_Dataset entries_.
────────────────────

Lemma only_first_row_is_read_witness :
  is_valid_transaction show_exn (request (VNum 7) (VNum 100))
    (found (<["distinct_cards_2_weeks" := [VNum 2; VNum 9]]> no_row))
  = is_valid_transaction show_exn (request (VNum 7) (VNum 100))
      (found (<["merchant_count" := [VNum 50]]>
              (<["distinct_cards_2_weeks" := [VNum 2]]> no_row))).
Proof.
  apply (only_first_row_is_read show_exn (request (VNum 7) (VNum 100))
           (found (<["distinct_cards_2_weeks" := [VNum 2; VNum 9]]> no_row))
           (found (<["merchant_count" := [VNum 50]]>
                   (<["distinct_cards_2_weeks" := [VNum 2]]> no_row)))
           (<["distinct_cards_2_weeks" := [VNum 2; VNum 9]]> no_row)
           (<["merchant_count" := [VNum 50]]>
            (<["distinct_cards_2_weeks" := [VNum 2]]> no_row))).
  - reflexivity.
  - reflexivity.
  - intros col Hin. simpl in Hin.
    destruct Hin as [<- | [<- | [<- | [<- | [<- | [<- | []]]]]]];
      vm_compute; reflexivity.
Defined.

(** NaN switches every rule off: a profile whose six first cells are NaN is
    approved for every amount that is a number or NaN. *)
Theorem nan_profile_is_approved str (payload : Payload) (query : Provider)
    (user_profile : DataFrame) :
  query (payload_get payload "user_id" (VNum 0)) = inr user_profile ->
  (forall col, In col profile_columns -> first_cell user_profile col = Some VNaN) ->
  (payload_get payload "transaction_amount" (VNum 0) = VNaN
   \/ exists transaction_amount : Q,
        payload_get payload "transaction_amount" (VNum 0) = VNum transaction_amount) ->
  is_valid_transaction str payload query = (true, "Transaction approved").
Proof.
  intros Hq Hcells Hamount.
  rewrite (is_valid_transaction_found str payload query user_profile Hq).
  unfold rule_chain, resolve_profile; simpl.
  rewrite !safe_get_scalar_first_cell.
  rewrite !Hcells by (simpl; tauto). simpl.
  destruct Hamount as [-> | [a ->]]; reflexivity.
Qed.

Lemma nan_profile_is_approved_witness :
  is_valid_transaction show_exn (request (VNum 7) (VNum 1000000))
    (found (one_row (Features VNaN VNaN VNaN VNaN VNaN VNaN)))
  = (true, "Transaction approved").
Proof.
  apply (nan_profile_is_approved show_exn (request (VNum 7) (VNum 1000000))
           (found (one_row (Features VNaN VNaN VNaN VNaN VNaN VNaN)))
           (one_row (Features VNaN VNaN VNaN VNaN VNaN VNaN))).
  - reflexivity.
  - intros col Hin. simpl in Hin.
    destruct Hin as [<- | [<- | [<- | [<- | [<- | [<- | []]]]]]];
      vm_compute; reflexivity.
  - right. exists 1000000%Q. vm_compute. reflexivity.
Defined.

(** ** The runner against the service *)

Lemma first_cell_first_or_zero (user_profile : DataFrame) (col : string) (x : pyval) :
  first_cell user_profile col = Some x -> first_or_zero (user_profile !! col) = x.
Proof.
  unfold first_cell, first_or_zero.
  destruct (user_profile !! col) as [[| y rows] |]; intros H;
    try discriminate H. injection H as ->. reflexivity.
Qed.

────────────────────

_THE PROBLEM_.
Please copy exactly, and only, the lines from the line containing "apply (nan_profile_is_approved show_exn" through the last line of the records, with both ends included.

_EXERCISE RESPONSE_.
  apply (nan_profile_is_approved show_exn (request (VNum 7) (VNum 1000000))
           (found (one_row (Features VNaN VNaN VNaN VNaN VNaN VNaN)))
           (one_row (Features VNaN VNaN VNaN VNaN VNaN VNaN))).
  - reflexivity.
  - intros col Hin. simpl in Hin.
    destruct Hin as [<- | [<- | [<- | [<- | [<- | [<- | []]]]]]];
      vm_compute; reflexivity.
  - right. exists 1000000%Q. vm_compute. reflexivity.
Defined.

(** ** The runner against the service *)

Lemma first_cell_first_or_zero (user_profile : DataFrame) (col : string) (x : pyval) :
  first_cell user_profile col = Some x -> first_or_zero (user_profile !! col) = x.
Proof.
  unfold first_cell, first_or_zero.
  destruct (user_profile !! col) as [[| y rows] |]; intros H;
    try discriminate H. injection H as ->. reflexivity.
Qed.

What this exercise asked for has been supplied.